**WHAT TO PRODUCE**
Within the data below, copy each line where the string "rewrite" is found.

== THE DATA ==

(* ===== verification/Cases.v ===== *)
(** Uses of the theorems about queries, proposals, ante handlers, snapshots
    and migrations at concrete inputs, on the small chain of Simulation.v and
    the contract of Demo.v. *)
From S2P Require Import Prelude Errors GoStrings Json Types Proto Keys VMTypes Policy GasRegister Chain Logic Wp Engine Store Registry Events Keeper Dispatcher Msgs MsgServer Encoders Messenger QueryPlugins Relay System SystemFrame Refinement RefineKeeper RelayRefine RefineSystem Guarantees Genesis GenesisRefine Proposals Total Querier Options Snapshots Ante Legacy Migrations Simulation Demo Scenarios.
Import GoStrings Keys Store.Store Registry.Registry Refinement.Refinement RefineKeeper.RefineKeeper.
Import RefineSystem.RefineSystem Encoders.Encoders Sim Demo Scenarios.
Open Scope wasm_scope.

Module Cases.

(** ** Typed stores *)

Lemma live_room : room (kv live) = true.
Proof. vm_compute. reflexivity. Qed.

(** ** Proposals *)

Definition gov_account : bytes := bytes_of_string "gov".
Definition upload_proposal : Proposals.StoreCodeProposal :=
  Proposals.mkStoreCodeProposal "title" "description" "alice" wasm_code None false "https://example.com/code" "builder:1.0"
    (Some (checksum wasm_code)).
Definition passes : Proposals.Content := Proposals.CStoreCode upload_proposal.

Abbreviation stored_code :=
  (Proposals.handleStoreCodeProposal config context upload_proposal live).
Lemma stored_code_returns : returns stored_code = true.
Proof. vm_compute. reflexivity. Qed.
Lemma stored_code_room : room (kv stored_code.2) = true.
Proof. vm_compute. reflexivity. Qed.
Lemma served_handles :
  handles config Guarantees.any_policy Guarantees.anyone Guarantees.anyone
    (System.response_handler config no_query 30).
Proof. apply response_handler_ok; [done|done|]. by apply router_typed. Qed.
Lemma queries_grow ctx caller r : grows (System.HandleQuery config no_query ctx caller r).
Proof. apply fr_HandleQuery; apply _. Qed.
Lemma store_code_proposal_checked_witness :
  exists id info, Proposals.uploaded upload_proposal (kv stored_code.2) id info.
Proof.
  apply (Proposals.store_code_proposal_checked config no_query
    (System.HandleQuery config no_query) (System.response_handler config no_query 30)
    served_handles queries_grow gov_account ltac:(done) context upload_proposal live
    (registry "admin")).
  - apply state_models, live_admin.
  - apply returns_unit, stored_code_returns.
  - apply room_not_full, stored_code_room.
Defined.

Abbreviation passed :=
  (Proposals.Pass config no_query 30 Proposals.EnableAllProposals context (Some passes) live).
Lemma passed_returns : returns passed = true.
Proof. vm_compute. reflexivity. Qed.
Lemma passed_room : room (kv passed.2) = true.
Proof. vm_compute. reflexivity. Qed.
Lemma proposal_refines_witness :
  exists a', steps (authority config) (propagateGovAuthorization config)
      Guarantees.any_policy Guarantees.anyone (registry "admin") a'
    /\ models Guarantees.anyone (kv passed.2) a'.
Proof.
  apply (Proposals.proposal_refines config no_query 30 Proposals.EnableAllProposals context passes
    gov_account live).
  - by apply router_typed.
  - exact wf_context.
  - done.
  - done.
  - apply state_models, live_admin.
  - apply returns_unit, passed_returns.
  - apply room_not_full, passed_room.
Defined.

(** ** Ante handlers *)

(** Transactions that carry their gas. The handlers that follow refuse one
    without gas. *)
Definition last_handler : @Ante.AnteHandler _ _ N := fun ctx gas _ =>
  if (gas =? 0)%N then fail (EText "no gas") else mret ctx.
Definition start (gas : N) (s : State) : State := set_meter (NewGasMeter gas) s.
Abbreviation counting gas sim s :=
  (Ante.CountTXDecorator_AnteHandle context gas sim last_handler s).
Abbreviation ante_run gas sim s := (Ante.mkRun context gas sim s (counting gas sim s).1).
(** A transaction, a message, a simulation, a transaction that runs out of gas
    and another transaction. *)
Abbreviation begun := (start 100 live).
Abbreviation counted_one := (counting 100%N false begun).2.
Abbreviation after_message := (route direct (start 1000000 counted_one)).2.
Abbreviation simulated := (rollback after_message (counting 5%N true after_message).2).
Abbreviation starved := (start 15 simulated).
Abbreviation dropped := (rollback starved (counting 15%N false starved).2).
Abbreviation again := (start 100 dropped).
Definition runs : list Ante.Run :=
  [ante_run 100%N false begun; ante_run 5%N true after_message; ante_run 15%N false starved;
   ante_run 100%N false again].
Example runs_accepted : Ante.run_accepted <$> runs = [true; false; false; true].
Proof. vm_compute. reflexivity. Qed.
Lemma same_start gas s : Ante.counter_kept s (start gas s).
Proof. done. Qed.
Ltac run_ante := eapply Ante.block_ante; [reflexivity|apply surjective_pairing|].
Lemma runs_block : Ante.block config no_query last_handler 7 live runs.
Proof.
  eapply Ante.block_other; [apply (same_start 100)|].
  run_ante. replace (Ante.run_accepted _) with true by (vm_compute; reflexivity).
  eapply Ante.block_other; [apply (same_start 1000000)|].
  eapply (Ante.block_message _ _ _ _ _ 30 context direct); [apply surjective_pairing|].
  run_ante. replace (Ante.run_accepted _) with false by (vm_compute; reflexivity).
  eapply Ante.block_other; [apply (same_start 15)|].
  run_ante. replace (Ante.run_accepted _) with false by (vm_compute; reflexivity).
  eapply Ante.block_other; [apply (same_start 100)|].
  run_ante. apply Ante.block_end.
Qed.
Lemma last_handler_keeps c gas sim : preserves Ante.counter_kept (last_handler c gas sim).
Proof. intros s. unfold last_handler. by destruct (gas =? 0)%N. Qed.
Lemma live_uncounted : kv live !! TXCounterPrefix = None.
Proof. vm_compute. reflexivity. Qed.
Lemma block_counters_witness : Ante.numbered_from last_handler 0 runs.
Proof.
  apply (Ante.block_counters config no_query last_handler 7 live).
  - done.
  - exact last_handler_keeps.
  - rewrite live_uncounted. done.
  - exact runs_block.
Defined.
(** The first transaction got the number 0 and the last one, as the one before
    it was dropped, the number 1. *)
Example numbers :
  ((fun r => match Ante.run_outcome r with Ret c => ctx_TXCounter c | _ => None end) <$> runs)
  = [Some 0%N; ctx_TXCounter context; None; Some 1%N].
Proof. vm_compute. reflexivity. Qed.

Fixpoint ChainAnteDecorators (ds : list (@Ante.AnteDecorator _ _ N)) : @Ante.AnteHandler _ _ N :=
  fun ctx tx sim =>
    match ds with
    | [] => mret ctx
    | d :: ds => d ctx tx sim (ChainAnteDecorators ds)
    end.
Definition set_up : @Ante.AnteDecorator _ _ N := fun ctx tx sim next =>
  _ ← modify (set_meter (NewGasMeter tx)); next ctx tx sim.
Definition options : Ante.HandlerOptions :=
  Ante.mkHandlerOptions true true true (Some (Some 5000%N)) true true
    (Some GasRegister.DefaultGasRegisterConfig).
Definition ante_handler : @Ante.AnteHandler _ _ N :=
  match Ante.NewAnteHandler ChainAnteDecorators set_up [] None options with
  | Ret h => h
  | _ => last_handler
  end.
Abbreviation numbering s := (Ante.take_number (ctx_BlockHeight context) 0 s).
Lemma numbering_returns : returns (numbering (start 100 live)) = true.
Proof. vm_compute. reflexivity. Qed.
Lemma NewAnteHandler_context_witness :
  exists inner : @Ante.AnteHandler _ _ N,
    (forall ctx tx sim, ante_handler ctx tx sim = set_up ctx tx sim inner)
    /\ inner context 100%N false (start 100 live)
       = ChainAnteDecorators [] (WithGasRegister (WithTXCounter context 0) GasRegister.DefaultGasRegisterConfig)
           100%N false (set_txc (Some ∅) (numbering (start 100 live)).2).
Proof.
  destruct (Ante.NewAnteHandler_context ChainAnteDecorators set_up [] ltac:(done) None options
    ante_handler GasRegister.DefaultGasRegisterConfig (Some 5000%N) eq_refl eq_refl eq_refl)
    as (inner & Hh & Hd & _).
  exists inner. split; [exact Hh|]. specialize (Hd context 100%N (start 100 live) 0%N).
  rewrite (returns_unit _ numbering_returns) in Hd. apply Hd.
  unfold Ante.counter_at. simpl kv. by rewrite live_uncounted.
Defined.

===

**RESPONSE TO THIS EXERCISE**
  - rewrite live_uncounted. done.
  rewrite (returns_unit _ numbering_returns) in Hd. apply Hd.
  unfold Ante.counter_at. simpl kv. by rewrite live_uncounted.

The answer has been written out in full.